--- START ---
(** ** The format *)

(** A length that fits its field. *)
Definition fits32 (b : bytes) : Prop := N.of_nat (length b) < 2 ^ 32.

#[export] Instance fits32_dec b : base.Decision (fits32 b).
Proof. unfold fits32. apply _. Defined.

(** The bytes of a string, a [uint32] and a [uint64]. *)
Definition wire_string (b : bytes) : bytes := be_bytes 4 (N.of_nat (length b)) ++ b.
Definition wire_u32 (v : N) : bytes := be_bytes 4 v.
Definition wire_u64 (v : Z) : bytes := be_bytes 8 (Z.to_N v).

(** The cursor between [pre] and [post]. *)
Definition at_cursor (pre post : bytes) : WireReader :=
  {| buf := pre ++ post; offset := length pre |}.

Lemma length_wire_string b : length (wire_string b) = (4 + length b)%nat.
Proof. unfold wire_string. by rewrite length_app, length_be_bytes. Qed.

Lemma wire_string_is_bytes b : is_bytes b -> is_bytes (wire_string b).
Proof. intros. apply Forall_app_2; [apply be_bytes_is_bytes|done]. Qed.

Lemma remaining_at pre post : remaining (at_cursor pre post) = length post.
Proof. unfold remaining, at_cursor. cbn. rewrite length_app. lia. Qed.

Lemma advance_at pre x post n :
  n = length x -> advance n (at_cursor pre (x ++ post)) = at_cursor (pre ++ x) post.
Proof. intros ->. unfold advance, at_cursor. cbn. by rewrite length_app, app_assoc. Qed.

Lemma subarray_at pre x post n :
  n = length x -> subarray (length pre) (length pre + n) (pre ++ x ++ post) = x.
Proof.
  intros ->. unfold subarray. rewrite drop_app_length.
  replace (length pre + length x - length pre)%nat with (length x) by lia.
  by rewrite take_app_length.
Qed.

Lemma read_bytes_at pre x post n :
  n = length x ->
  let r := at_cursor pre (x ++ post) in subarray (offset r) (offset r + n) (buf r) = x.
Proof. intros H. cbn [at_cursor offset buf]. by apply subarray_at. Qed.

Lemma read_be_at pre x post n :
  n = length x -> read_be n (at_cursor pre (x ++ post)) = be_value x.
Proof. intros H. unfold read_be, at_cursor. cbn [offset buf]. by rewrite subarray_at. Qed.

(** Any reader whose cursor is inside its buffer is one. *)
Definition cursor_ok (r : WireReader) : Prop := (offset r <= length (buf r))%nat.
--- END ---
BRIEF ::
How many lines of the listing hold the string "remaining"? Give the number alone.

WRITTEN ANSWER ::
2